Write out exactly the lines of the entries below, from the first through the line containing "assert (G : ∃", and nothing beyond them.

(The input)

Lemma archive_roll_stream p now a : ∃ dropped, stream a = dropped +:+ stream (archive_roll p now a) ∧
  (max_retained_sequences p = None → dropped = EmptyString).
Proof.
  unfold stream, archive_roll. simpl. set (l := ar_rolled a ++ _). rewrite str_app_nil_r, (same_key_data _ _ (compressed_older_same p _)).
  assert (El : data_of (ar_rolled a) +:+ ar_active a = data_of l) by (unfold l; rewrite data_of_app; unfold data_of at 3; simpl; by rewrite str_app_nil_r).
  destruct (retained_suffix p l) as (dr & Hd & Hn). exists (data_of dr). rewrite El. split; [rewrite Hd at 1; apply data_of_app|].
  intros E. by rewrite (Hn E).
Qed.

Section Refinement.
Context (fmt_date fmt_hour fmt_minute : Z → string) (parse_datetime parse_date : string → option Z).
Context (captures : string → option (string * string)) (gz : string → string).
Context (p : RollingPolicyInternal).
Context (Hnames : names_recognized fmt_date fmt_hour fmt_minute parse_datetime parse_date captures p).

Notation base := (base_name p).
Notation name := (rolled_name fmt_date fmt_hour fmt_minute p).
Notation entry_name := (entry_name fmt_date fmt_hour fmt_minute p).
Notation entry_rolled := (entry_rolled fmt_date fmt_hour fmt_minute p).
Notation directory_of := (directory_of fmt_date fmt_hour fmt_minute parse_datetime parse_date captures gz p).
Notation cleanup := (cleanup gz p).
Notation roll := (roll fmt_date fmt_hour fmt_minute parse_datetime parse_date captures gz p).
Notation write_and_size := (write_and_size fmt_date fmt_hour fmt_minute parse_datetime parse_date captures gz p).
Notation write_internal := (write_internal fmt_date fmt_hour fmt_minute parse_datetime parse_date captures gz p).

Lemma cleanup_entries io l fs n : (∀ f, io_remove io f = true) → (∀ f, io_compress io f = Compressed) → directory_of fs l → ascending l →
  ∃ fs', cleanup io (reverse (entry_rolled <$> l)) (fs, n) = (fs', n) ∧ directory_of fs' (compressed_older p (retained p l)) ∧
    ∀ f, (∀ x, f ≠ entry_name x) → fs' !! f = fs !! f.
Proof using Hnames.
  intros Hrm Hcomp Hd Ha.
  assert (G : ∃ fs1, match max_retained_sequences p with
              | Some m => (foldl (remove_file io) (fs, n) (drop (Z.to_nat m) (reverse (entry_rolled <$> l))), take (Z.to_nat m) (reverse (entry_rolled <$> l)))
              | None => ((fs, n), reverse (entry_rolled <$> l)) end = ((fs1, n), reverse (entry_rolled <$> retained p l)) ∧
            directory_of fs1 (retained p l) ∧ (∀ f, (∀ x, f ≠ entry_name x) → fs1 !! f = fs !! f)).
  { unfold retained. destruct (max_retained_sequences p) as [m|]; [|by exists fs]. rewrite drop_reverse_fmap, take_reverse_fmap.
    assert (Hp : reverse (but_last (Z.to_nat m) l) ++ last_n (Z.to_nat m) l ≡ₚ l) by (rewrite reverse_Permutation; by rewrite but_last_last_n).
    destruct (remove_entries _ _ _ _ _ _ gz p Hnames io (reverse (but_last (Z.to_nat m) l)) (last_n (Z.to_nat m) l) fs n Hrm) as (fs1 & E & Hd1 & Hf).
    - by eapply directory_of_perm.
    - rewrite Hp. by apply ascending_NoDup.
    - exists fs1. by rewrite E. }
  destruct G as (fs1 & G & Hd1 & Hf1). unfold Roller.cleanup. rewrite G. unfold compressed_older.
  destruct (compression p) as [c|] eqn:Ec; [|by exists fs1]. rewrite drop_reverse_fmap. set (m := Z.to_nat (max_uncompressed_sequences c)).
  assert (Hp : reverse (but_last m (retained p l)) ++ last_n m (retained p l) ≡ₚ retained p l) by (rewrite reverse_Permutation; by rewrite but_last_last_n).
  destruct (compress_entries _ _ _ _ _ _ gz p Hnames io c (reverse (but_last m (retained p l))) (last_n m (retained p l)) fs1 n Ec Hcomp) as (fs2 & E & Hd2 & Hf2).
  - by eapply directory_of_perm.
  - rewrite Hp. destruct (retained_suffix p l) as (dr & Edr & _). apply ascending_NoDup. rewrite Edr in Ha. by apply ascending_app in Ha as (_ & ? & _).
  - exists fs2. split_and!; [exact E| |].
    + eapply directory_of_perm; [|exact Hd2]. by rewrite fmap_reverse, reverse_Permutation.
    + intros f Hne. by rewrite Hf2, Hf1.
Qed.

(** ** The roller's state and the archive *)
Record represents (st : RollerState) (a : Archive) : Prop := {
  rp_target : rs_target st = ToActive;
  rp_dir : directory_of (rs_fs st) (ar_rolled a);
  rp_ascending : ascending (ar_rolled a);
  rp_active : ∃ disk, rs_fs st !! base = Some disk ∧ ar_active a = disk +:+ rs_buf st;
  rp_buf : (String.length (rs_buf st) ≤ BUF_CAPACITY)%nat;
  rp_size : rs_size st = Z.of_nat (String.length (ar_active a));
  rp_period : rs_period st = ar_period a;
  rp_is_period : is_period p (ar_period a);
  rp_before x : x ∈ ar_rolled a → av_ts x ≤ ar_period a
}.

(** The highest sequence is below [b]. *)
Definition sequences_below (b : Z) (a : Archive) : Prop := ∀ x, x ∈ ar_rolled a → av_seq x < b.

Lemma base_unrecognized fs l : directory_of fs l → is_Some (fs !! base) → parse_rolled parse_datetime parse_date captures p base = None.
Proof using Hnames.
  intros Hd Hb. destruct (parse_rolled _ _ _ p base) as [r|] eqn:E; [|done]. exfalso.
  destruct (do_rolled _ _ _ _ _ _ _ _ _ _ Hd base Hb) as (x & _ & Ex); [by eexists|]. by eapply base_not_entry.
Qed.

(** Changing the active file leaves the archive's directory. *)
Lemma directory_of_active fs l b : directory_of fs l → is_Some (fs !! base) → directory_of (<[base := b]> fs) l.
Proof using Hnames.
  intros Hd Hb. pose proof (base_unrecognized fs l Hd Hb) as Hu. pose proof Hd as [H1 H2 H3 H4]. split; [| |done|done].
  - intros x Hx. rewrite lookup_insert_ne by (intros E; symmetry in E; by eapply base_not_entry). by apply H1.
  - intros f Hf Hp. destruct (decide (f = base)) as [->|Hne]; [rewrite Hu in Hp; by destruct Hp|].
    rewrite lookup_insert_ne in Hf by done. by apply H2.
Qed.

Lemma next_sequence_entries l period : Forall (entry_ok p) l → is_period p period → next_seq period l < 2 ^ 32 →
  next_sequence fmt_date fmt_hour fmt_minute p (reverse (entry_rolled <$> l)) period = next_seq period l.
Proof using Hnames.
  intros Hok Hp Hb. unfold next_sequence. assert (E : rf_sequence <$> filter (λ f, format_period fmt_date fmt_hour fmt_minute p (rf_timestamp f) = format_period fmt_date fmt_hour fmt_minute p period)
    (reverse (entry_rolled <$> l)) ≡ₚ av_seq <$> filter (λ x, av_ts x = period) l).
  { rewrite reverse_Permutation. clear Hb. induction Hok as [|x l [Hx _] Hok IH]; [done|]. rewrite fmap_cons, !filter_cons. simpl.
    destruct (decide (av_ts x = period)) as [->|Hne].
    - rewrite decide_True by done. rewrite !fmap_cons. simpl. by rewrite IH.
    - rewrite decide_False; [exact IH|]. intros E. apply Hne. pose proof (nr_parse _ _ _ _ _ _ _ Hnames _ Hx) as E1.
      pose proof (nr_parse _ _ _ _ _ _ _ Hnames _ Hp) as E2. rewrite E, E2 in E1. by injection E1. }
  rewrite E. unfold next_seq in *. apply Z.mod_small. split; [|done]. pose proof (max_seq_nonneg (av_seq <$> filter (λ x, av_ts x = period) l)). lia.
Qed.

Lemma next_seq_above period l x : x ∈ l → av_ts x = period → av_seq x < next_seq period l.
Proof.
  intros Hx Ht. unfold next_seq. assert (av_seq x ≤ max_seq (av_seq <$> filter (λ x, av_ts x = period) l)); [|lia].
  apply max_seq_ge, list_elem_of_fmap. exists x. split; [done|]. by apply list_elem_of_filter.
Qed.

Lemma next_seq_le period l b : 0 < b → (∀ x, x ∈ l → av_seq x < b) → 0 < next_seq period l ≤ b.
Proof.
  intros Hb H. unfold next_seq. pose proof (max_seq_nonneg (av_seq <$> filter (λ x, av_ts x = period) l)).
  assert (max_seq (av_seq <$> filter (λ x, av_ts x = period) l) ≤ b - 1); [|lia]. apply max_seq_le; [lia|].
  intros y (x & -> & Hx)%list_elem_of_fmap. apply list_elem_of_filter in Hx as [_ Hx]. apply H in Hx. lia.
Qed.

(** ** A roll *)
Lemma substring_whole n s : (String.length s ≤ n)%nat → String.substring 0 n s = s.
Proof. apply substring_0_all. Qed.

Lemma flushed_active st a n : represents st a → (String.length (rs_buf st) ≤ n)%nat →
  directory_of (flush_to p st (String.substring 0 n (rs_buf st))) (ar_rolled a) ∧
  flush_to p st (String.substring 0 n (rs_buf st)) !! base = Some (ar_active a).
Proof using Hnames.
  intros [H1 H2 _ (disk & Hdisk & Hact) _ _ _ _ _] Hn. rewrite substring_whole by done. unfold flush_to, append_active. rewrite H1, Hdisk. simpl.
  split; [apply directory_of_active; [done|by eexists]|]. by rewrite lookup_insert_eq, Hact.
Qed.

(** Renaming the active file adds an entry. *)
Lemma renamed_entry fs l act x : directory_of fs l → fs !! base = Some act → entry_ok p x → av_compressed x = false → av_data x = act →
  (∀ y, y ∈ l → ¬ (av_ts y = av_ts x ∧ av_seq y = av_seq x)) →
  directory_of (<[base := EmptyString]> (rename_active p fs (name (av_ts x) (av_seq x)))) (l ++ [x]).
Proof using Hnames.
  intros Hd Hb Hok Hc Hdata Hnew. assert (Hu : parse_rolled parse_datetime parse_date captures p base = None) by (eapply base_unrecognized; [done|by eexists]).
  unfold rename_active. rewrite Hb. assert (En : entry_name x = name (av_ts x) (av_seq x)) by (unfold RollerArchive.entry_name; by rewrite Hc).
  rewrite <- En. pose proof Hd as [H1 H2 H3 H4].
  assert (Hne : ∀ y, y ∈ l → entry_name y ≠ entry_name x).
  { intros y Hy E. eapply (entry_name_inj _ _ _ _ _ _ _ Hnames) in E as (E1 & E2 & _); [by apply (Hnew y Hy)| |done]. by eapply do_entry_ok. }
  assert (Hbase : ∀ y, base ≠ entry_name y) by (intros y E; symmetry in E; by eapply base_not_entry). split.
  - intros y [Hy| ->%list_elem_of_singleton]%elem_of_app; rewrite lookup_insert_ne by done.
    + rewrite lookup_insert_ne by (intros E; symmetry in E; by eapply Hne). rewrite lookup_delete_ne by done. by apply H1.
    + rewrite lookup_insert_eq. unfold entry_data. by rewrite Hc, Hdata.
  - intros f Hf Hp. destruct (decide (f = base)) as [->|Hfb]; [rewrite Hu in Hp; by destruct Hp|]. rewrite lookup_insert_ne in Hf by done.
    destruct (decide (f = entry_name x)) as [->|Hfx]; [exists x; split; [set_solver|done]|]. rewrite lookup_insert_ne, lookup_delete_ne in Hf by done.
    destruct (H2 f Hf Hp) as (y & Hy & ->). exists y. split; [set_solver|done].
  - apply Forall_app. split; [done|by constructor].
  - intros y z [Hy| ->%list_elem_of_singleton]%elem_of_app [Hz| ->%list_elem_of_singleton]%elem_of_app E1 E2; [by apply H4| | |done].
    + destruct (Hnew y Hy). done.
    + destruct (Hnew z Hz). done.
Qed.
(* ===== verification/Digits.v ===== *)
(** * Values of digit lists

    The number a little-endian list of base [2 ^ 16] digits stands for, and the
    rules by which the digit loops of py/mpz.c are verified. *)
From S2P Require Import Prelude.
From S2P Require Import CMem.
From S2P Require Import Mpn.
Local Open Scope Z_scope.

Definition is_dig (d : Z) : Prop := 0 <= d < 65536.

Definition dval (l : list Z) : Z := foldr (fun d v => d + 65536 * v) 0 l.

(** The most significant digit, if there is one, is not zero. *)
Definition normal (l : list Z) : Prop := last l <> Some 0.

(** [B ^ n] for a number of digits. *)
Definition bpow (n : nat) : Z := 65536 ^ Z.of_nat n.

(** The prefix of block [b] is the digit list [l]. *)
Definition holds (m : blocks) (b : nat) (l : list Z) : Prop :=
  exists rest, m !! b = Some (l ++ rest).

(** Block [b] has room for [n] digits. *)
Definition room (m : blocks) (b : nat) (n : nat) : Prop :=
  exists l, m !! b = Some l /\ (n <= length l)%nat.

(** ** Powers and masks *)

Lemma bpow_0 : bpow 0 = 1.
Proof. done. Qed.

Lemma bpow_S n : bpow (S n) = 65536 * bpow n.
Proof. unfold bpow. rewrite Nat2Z.inj_succ, Z.pow_succ_r by lia. done. Qed.

Lemma bpow_add a b : bpow (a + b) = bpow a * bpow b.
Proof. unfold bpow. rewrite Nat2Z.inj_add. apply Z.pow_add_r; lia. Qed.

Lemma bpow_pos n : 0 < bpow n.
Proof. unfold bpow. lia. Qed.

Lemma bpow_mono a b : (a <= b)%nat -> bpow a <= bpow b.
Proof. intros. unfold bpow. apply Z.pow_le_mono_r; lia. Qed.

Lemma bpow_pow2 n : bpow n = 2 ^ (16 * Z.of_nat n).
Proof. unfold bpow. change 65536 with (2 ^ 16). by rewrite <-Z.pow_mul_r by lia. Qed.

Lemma dig_mask x : Z.land x DIG_MASK = x `mod` 65536.
Proof. change DIG_MASK with (2 ^ 16 - 1). by rewrite land_pow2_mask by lia. Qed.

Lemma dig_shr x : Z.shiftr x DIG_SIZE = x / 65536.
Proof. unfold DIG_SIZE. by rewrite shiftr_div by lia. Qed.

Lemma dig_shl x : Z.shiftl x DIG_SIZE = x * 65536.
Proof. unfold DIG_SIZE. by rewrite shiftl_mul by lia. Qed.

Lemma dig_lor a b : 0 <= b < 65536 -> Z.lor (a * 65536) b = a * 65536 + b.
Proof. intros. by apply (lor_add_disjoint 16). Qed.

Lemma carry_step P c : P * (c `mod` 65536) + (c / 65536) * (65536 * P) = P * c.
Proof. rewrite (Z.div_mod c 65536) at 3 by lia. ring. Qed.

Lemma is_dig_mod x : is_dig (x `mod` 65536).
Proof. apply Z.mod_pos_bound. lia. Qed.
#[export] Hint Resolve is_dig_mod : core.

Lemma is_dig_0 : is_dig 0.
Proof. unfold is_dig. lia. Qed.
#[export] Hint Resolve is_dig_0 : core.

(** The conversions that the digit arithmetic goes through. *)
Lemma u32_small x : 0 <= x < 4294967296 -> u32 x = x.
Proof. intros. by apply uwrap_small. Qed.

Lemma u16_small x : 0 <= x < 65536 -> u16 x = x.
Proof. intros. by apply uwrap_small. Qed.

Lemma s32_small x : -2147483648 <= x < 2147483648 -> s32 x = x.
Proof. intros. by apply swrap_small. Qed.

Lemma s32_u32 x : -2147483648 <= x < 2147483648 -> s32 (u32 x) = x.
Proof.
  intros. unfold swrap, uwrap. rewrite Z.add_mod_idemp_l by lia.
  by apply (swrap_small 32).
Qed.

Lemma u32_add_u32 a b : u32 (a + u32 b) = u32 (a + b).
Proof. unfold uwrap. by rewrite Z.add_mod_idemp_r by lia. Qed.

(** ** Values *)

Lemma dval_cons d l : dval (d :: l) = d + 65536 * dval l.
Proof. done. Qed.

Lemma dval_app l1 l2 : dval (l1 ++ l2) = dval l1 + bpow (length l1) * dval l2.
Proof.
  induction l1 as [|d l1 IH]; cbn [app length].
  - rewrite bpow_0. cbn. lia.
  - rewrite !dval_cons, IH, bpow_S. lia.
Qed.

Lemma dval_snoc l d : dval (l ++ [d]) = dval l + bpow (length l) * d.
Proof. rewrite dval_app, dval_cons. cbn. lia. Qed.

Lemma dval_take_S l t x :
  l !! t = Some x -> dval (take (S t) l) = dval (take t l) + bpow t * x.
Proof.
  intros Hx. rewrite (take_S_snoc _ _ x) by done. rewrite dval_snoc.
  rewrite length_take_le; [done|]. apply lookup_lt_Some in Hx. lia.
Qed.

Lemma dval_zeros n : dval (replicate n 0) = 0.
Proof. induction n as [|n IH]; [done|]. cbn. unfold dval in IH. rewrite IH. done. Qed.

Lemma dval_bounds l : Forall is_dig l -> 0 <= dval l < bpow (length l).
Proof.
  induction 1 as [|d l Hd _ IH]; cbn [length].
  - rewrite bpow_0. cbn. lia.
  - rewrite dval_cons, bpow_S. unfold is_dig in Hd. lia.
Qed.

Lemma dval_take_bounds l t : Forall is_dig l -> (t <= length l)%nat ->
  0 <= dval (take t l) < bpow t.
Proof.
  intros Hl Ht. rewrite <-(length_take_le l t) at 3 by done.
  apply dval_bounds. by apply Forall_take.
Qed.

Lemma Forall_lookup_dig l t x : Forall is_dig l -> l !! t = Some x -> 0 <= x < 65536.
Proof. intros H Hx. by eapply (Forall_lookup_1 is_dig). Qed.

Lemma normal_nil : normal [].
Proof. done. Qed.

Lemma normal_snoc l d : normal (l ++ [d]) <-> d <> 0.
Proof. unfold normal. rewrite last_snoc. naive_solver. Qed.

Lemma dval_normal_lower l d : Forall is_dig (l ++ [d]) -> d <> 0 ->
  bpow (length l) <= dval (l ++ [d]).
Proof.
  intros [Hl Hd]%Forall_app Hnz. rewrite dval_snoc.
  apply Forall_cons in Hd as [Hd _]. unfold is_dig in Hd.
  pose proof (dval_bounds l Hl). pose proof (bpow_pos (length l)). nia.
Qed.

Lemma dval_nonzero_pos l : Forall is_dig l -> normal l -> l <> [] -> 0 < dval l.
Proof.
  intros Hl Hn Hne. destruct l as [|d l _] using rev_ind; [done|].
  apply normal_snoc in Hn. pose proof (dval_normal_lower _ _ Hl Hn).
  pose proof (bpow_pos (length l)). lia.
Qed.

Lemma dval_normal_length_lt l1 l2 : Forall is_dig l1 -> Forall is_dig l2 -> normal l2 ->
  (length l1 < length l2)%nat -> dval l1 < dval l2.
Proof.
  intros H1 H2 Hn Hlen. destruct l2 as [|d l2 _] using rev_ind; [cbn in Hlen; lia|].
  apply normal_snoc in Hn. pose proof (dval_normal_lower _ _ H2 Hn).
  pose proof (dval_bounds l1 H1). rewrite length_app in Hlen. cbn in Hlen.
  pose proof (bpow_mono (length l1) (length l2) ltac:(lia)). lia.
Qed.

Lemma dval_inj_len l1 l2 : Forall is_dig l1 -> Forall is_dig l2 ->
  length l1 = length l2 -> dval l1 = dval l2 -> l1 = l2.
Proof.
  intros H1. revert l2. induction H1 as [|d l1 Hd H1 IH]; intros [|e l2] H2 Hlen Hv;
    try done.
  apply Forall_cons in H2 as [He H2]. rewrite !dval_cons in Hv. cbn in Hlen.
  unfold is_dig in *. assert (d = e /\ dval l1 = dval l2) as [-> ?] by lia.
  f_equal. apply IH; [done|lia|done].
Qed.

(** A normalised digit list is determined by its value. *)
Lemma dval_inj l1 l2 : Forall is_dig l1 -> Forall is_dig l2 -> normal l1 -> normal l2 ->
  dval l1 = dval l2 -> l1 = l2.
Proof.
  intros H1 H2 N1 N2 Hv. apply dval_inj_len; [done|done| |done].
  destruct (Nat.lt_trichotomy (length l1) (length l2)) as [Hlt|[->|Hlt]]; [|done|].
  - pose proof (dval_normal_length_lt l1 l2 H1 H2 N2 Hlt). lia.
  - pose proof (dval_normal_length_lt l2 l1 H2 H1 N1 Hlt). lia.
Qed.

(** The top digit of a list whose value fills all its digits is not zero. *)
Lemma normal_lower l : Forall is_dig l -> (l <> [] -> bpow (length l - 1) <= dval l) ->
  normal l.
Proof.
  intros Hl Hv. destruct l as [|d l _] using rev_ind; [done|].
  apply normal_snoc. intros ->. apply Forall_app in Hl as [Hl _].
  rewrite dval_snoc, length_app in Hv. cbn in Hv. pose proof (dval_bounds l Hl).
  replace (length l + 1 - 1)%nat with (length l) in Hv by lia.
  assert (l ++ [0] <> []) as Hne by (by destruct l). specialize (Hv Hne). lia.
Qed.

Lemma dval_lower l : Forall is_dig l -> normal l -> l <> [] -> bpow (length l - 1) <= dval l.
Proof.
  intros Hl Hn Hne. destruct l as [|d l _] using rev_ind; [done|].
  apply normal_snoc in Hn. rewrite length_app. cbn.
  replace (length l + 1 - 1)%nat with (length l) by lia. by apply dval_normal_lower.
Qed.

(** ** Blocks *)

Lemma holds_length_room m b l : holds m b l -> room m b (length l).
Proof. intros [rest Hb]. exists (l ++ rest). split; [done|]. rewrite length_app. lia. Qed.

Lemma room_mono m b n n' : room m b n -> (n' <= n)%nat -> room m b n'.
Proof. intros (l & Hl & ?) ?. exists l. split; [done|lia]. Qed.

Lemma holds_blit m b l outs : m !! b = Some l ->
  holds (blit m b outs) b outs.
Proof. intros Hb. eexists. by apply lookup_blit_eq. Qed.

Lemma holds_blit_ne m b c l outs : b <> c -> holds m c l -> holds (blit m b outs) c l.
Proof. intros Hne [rest Hc]. exists rest. by rewrite lookup_blit_ne. Qed.

Lemma wp_load_holds m b l (t : nat) (Q : Z -> blocks -> Prop) :
  holds m b l -> (t < length l)%nat ->
  (forall x, l !! t = Some x -> Q x m) -> wp (load b (Z.of_nat t)) m Q.
Proof.
  intros [rest Hb] Ht HQ. destruct (lookup_lt_is_Some_2 l t Ht) as [x Hx].
  apply (wp_load _ _ _ x); [|by apply HQ]. erewrite mem_get_nat; [|done].
  by rewrite lookup_app_l.
Qed.

Lemma wp_load_blit m b outs c l (t : nat) (Q : Z -> blocks -> Prop) :
  holds m c l -> (length outs <= t)%nat -> (t < length l)%nat ->
  (forall x, l !! t = Some x -> Q x (blit m b outs)) ->
  wp (load c (Z.of_nat t)) (blit m b outs) Q.
Proof.
  intros [rest Hc] Ho Ht HQ. destruct (lookup_lt_is_Some_2 l t Ht) as [x Hx].
  apply (wp_load _ _ _ x); [|by apply HQ].
  eapply mem_get_blit_above; [done| |done]. by rewrite lookup_app_l.
Qed.

Lemma wp_store_blit m b outs n v (Q : unit -> blocks -> Prop) :
  room m b n -> (length outs < n)%nat -> Q tt (blit m b (outs ++ [v])) ->
  wp (store b (Z.of_nat (length outs)) v) (blit m b outs) Q.
Proof.
  intros (l & Hb & Hn) Ho HQ.
  destruct (lookup_lt_is_Some_2 l (length outs) ltac:(lia)) as [w Hw].
  apply (wp_store _ _ _ w).
  - by eapply mem_get_blit_above.
  - rewrite Nat2Z.id, (blit_snoc _ _ l) by (done || lia). done.
Qed.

(End The input)

:: Task answer ::
Lemma archive_roll_stream p now a : ∃ dropped, stream a = dropped +:+ stream (archive_roll p now a) ∧
  (max_retained_sequences p = None → dropped = EmptyString).
Proof.
  unfold stream, archive_roll. simpl. set (l := ar_rolled a ++ _). rewrite str_app_nil_r, (same_key_data _ _ (compressed_older_same p _)).
  assert (El : data_of (ar_rolled a) +:+ ar_active a = data_of l) by (unfold l; rewrite data_of_app; unfold data_of at 3; simpl; by rewrite str_app_nil_r).
  destruct (retained_suffix p l) as (dr & Hd & Hn). exists (data_of dr). rewrite El. split; [rewrite Hd at 1; apply data_of_app|].
  intros E. by rewrite (Hn E).
Qed.

Section Refinement.
Context (fmt_date fmt_hour fmt_minute : Z → string) (parse_datetime parse_date : string → option Z).
Context (captures : string → option (string * string)) (gz : string → string).
Context (p : RollingPolicyInternal).
Context (Hnames : names_recognized fmt_date fmt_hour fmt_minute parse_datetime parse_date captures p).

Notation base := (base_name p).
Notation name := (rolled_name fmt_date fmt_hour fmt_minute p).
Notation entry_name := (entry_name fmt_date fmt_hour fmt_minute p).
Notation entry_rolled := (entry_rolled fmt_date fmt_hour fmt_minute p).
Notation directory_of := (directory_of fmt_date fmt_hour fmt_minute parse_datetime parse_date captures gz p).
Notation cleanup := (cleanup gz p).
Notation roll := (roll fmt_date fmt_hour fmt_minute parse_datetime parse_date captures gz p).
Notation write_and_size := (write_and_size fmt_date fmt_hour fmt_minute parse_datetime parse_date captures gz p).
Notation write_internal := (write_internal fmt_date fmt_hour fmt_minute parse_datetime parse_date captures gz p).

Lemma cleanup_entries io l fs n : (∀ f, io_remove io f = true) → (∀ f, io_compress io f = Compressed) → directory_of fs l → ascending l →
  ∃ fs', cleanup io (reverse (entry_rolled <$> l)) (fs, n) = (fs', n) ∧ directory_of fs' (compressed_older p (retained p l)) ∧
    ∀ f, (∀ x, f ≠ entry_name x) → fs' !! f = fs !! f.
Proof using Hnames.
  intros Hrm Hcomp Hd Ha.
  assert (G : ∃ fs1, match max_retained_sequences p with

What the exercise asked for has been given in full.